::: RECORD SET

(** The URL sent for a URL token is the string policy judged with the secret in the place
    of the placeholder and nothing else changed: the part that came from the request's
    URL keeps its scheme, its host and its whole sequence of delimiters (so the secret
    adds no segment, query or fragment), the merged query is untouched, and the URL is
    refused when any other spelling of the placeholder would receive the secret. *)
Theorem url_token_changes_only_the_placeholder raw query token s :
  url_token_send_url raw query token = Ok s →
  ∃ base merged part bare,
    canonical_url raw = Some base
    ∧ effective_url raw (map_to_list query) = Some (base +:+ merged)
    ∧ s = part +:+ merged
    ∧ part = replace PLACEHOLDER token (replace PLACEHOLDER_IN_PATH PLACEHOLDER base)
    ∧ structure s = structure (base +:+ merged)
    ∧ (∃ before after, url_parse (replace PLACEHOLDER_IN_PATH PLACEHOLDER base) = Some before
        ∧ url_parse part = Some after ∧ url_scheme after = url_scheme before
        ∧ url_host_str after = url_host_str before)
    ∧ canonical_url (replace PLACEHOLDER "-" raw) = Some bare
    ∧ ∀ sp, sp ∈ placeholder_spellings → contains sp (to_ascii_lowercase bare) = false.
Proof.
  unfold url_token_send_url. destruct (contains PLACEHOLDER raw); [|done]. cbn [negb].
  destruct (canonical_url (replace PLACEHOLDER "-" raw)) as [bare|] eqn:Eb; [|done]. cbn [ok_or result_bind].
  destruct (existsb _ placeholder_spellings) eqn:Ee; [done|]. rewrite existsb_false_elem_of in Ee.
  destruct (canonical_url raw) as [base|]; [|done]. cbn [ok_or result_bind].
  destruct (effective_url _ _) as [judged|]; [|done]. cbn [ok_or result_bind].
  destruct (strip_prefix base judged) as [merged|] eqn:Es; [|done]. cbn [ok_or result_bind].
  apply strip_prefix_spec in Es as ->.
  destruct (substitute_url_token _ token) as [part|] eqn:Ep; [|done]. cbn [result_bind]. intros [= <-].
  apply substitute_ok in Ep as (-> & Hsafe & Hp). eexists base, merged, _, bare.
  split_and!; [done|done|done|done| |exact Hp|done|exact Ee].
  assert (Ht : structure PLACEHOLDER = structure token) by (rewrite (path_safe_no_structure token Hsafe); reflexivity).
  rewrite !structure_app, (structure_replace PLACEHOLDER) by done. by rewrite structure_replace.
Qed.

::::::

PROBLEM TO SOLVE: Every entry should be given again exactly as written.

TASK SOLUTION:
(** The URL sent for a URL token is the string policy judged with the secret in the place
    of the placeholder and nothing else changed: the part that came from the request's
    URL keeps its scheme, its host and its whole sequence of delimiters (so the secret
    adds no segment, query or fragment), the merged query is untouched, and the URL is
    refused when any other spelling of the placeholder would receive the secret. *)
Theorem url_token_changes_only_the_placeholder raw query token s :
  url_token_send_url raw query token = Ok s →
  ∃ base merged part bare,
    canonical_url raw = Some base
    ∧ effective_url raw (map_to_list query) = Some (base +:+ merged)
    ∧ s = part +:+ merged
    ∧ part = replace PLACEHOLDER token (replace PLACEHOLDER_IN_PATH PLACEHOLDER base)
    ∧ structure s = structure (base +:+ merged)
    ∧ (∃ before after, url_parse (replace PLACEHOLDER_IN_PATH PLACEHOLDER base) = Some before
        ∧ url_parse part = Some after ∧ url_scheme after = url_scheme before
        ∧ url_host_str after = url_host_str before)
    ∧ canonical_url (replace PLACEHOLDER "-" raw) = Some bare
    ∧ ∀ sp, sp ∈ placeholder_spellings → contains sp (to_ascii_lowercase bare) = false.
Proof.
  unfold url_token_send_url. destruct (contains PLACEHOLDER raw); [|done]. cbn [negb].
  destruct (canonical_url (replace PLACEHOLDER "-" raw)) as [bare|] eqn:Eb; [|done]. cbn [ok_or result_bind].
  destruct (existsb _ placeholder_spellings) eqn:Ee; [done|]. rewrite existsb_false_elem_of in Ee.
  destruct (canonical_url raw) as [base|]; [|done]. cbn [ok_or result_bind].
  destruct (effective_url _ _) as [judged|]; [|done]. cbn [ok_or result_bind].
  destruct (strip_prefix base judged) as [merged|] eqn:Es; [|done]. cbn [ok_or result_bind].
  apply strip_prefix_spec in Es as ->.
  destruct (substitute_url_token _ token) as [part|] eqn:Ep; [|done]. cbn [result_bind]. intros [= <-].
  apply substitute_ok in Ep as (-> & Hsafe & Hp). eexists base, merged, _, bare.
  split_and!; [done|done|done|done| |exact Hp|done|exact Ee].
  assert (Ht : structure PLACEHOLDER = structure token) by (rewrite (path_safe_no_structure token Hsafe); reflexivity).
  rewrite !structure_app, (structure_replace PLACEHOLDER) by done. by rewrite structure_replace.
Qed.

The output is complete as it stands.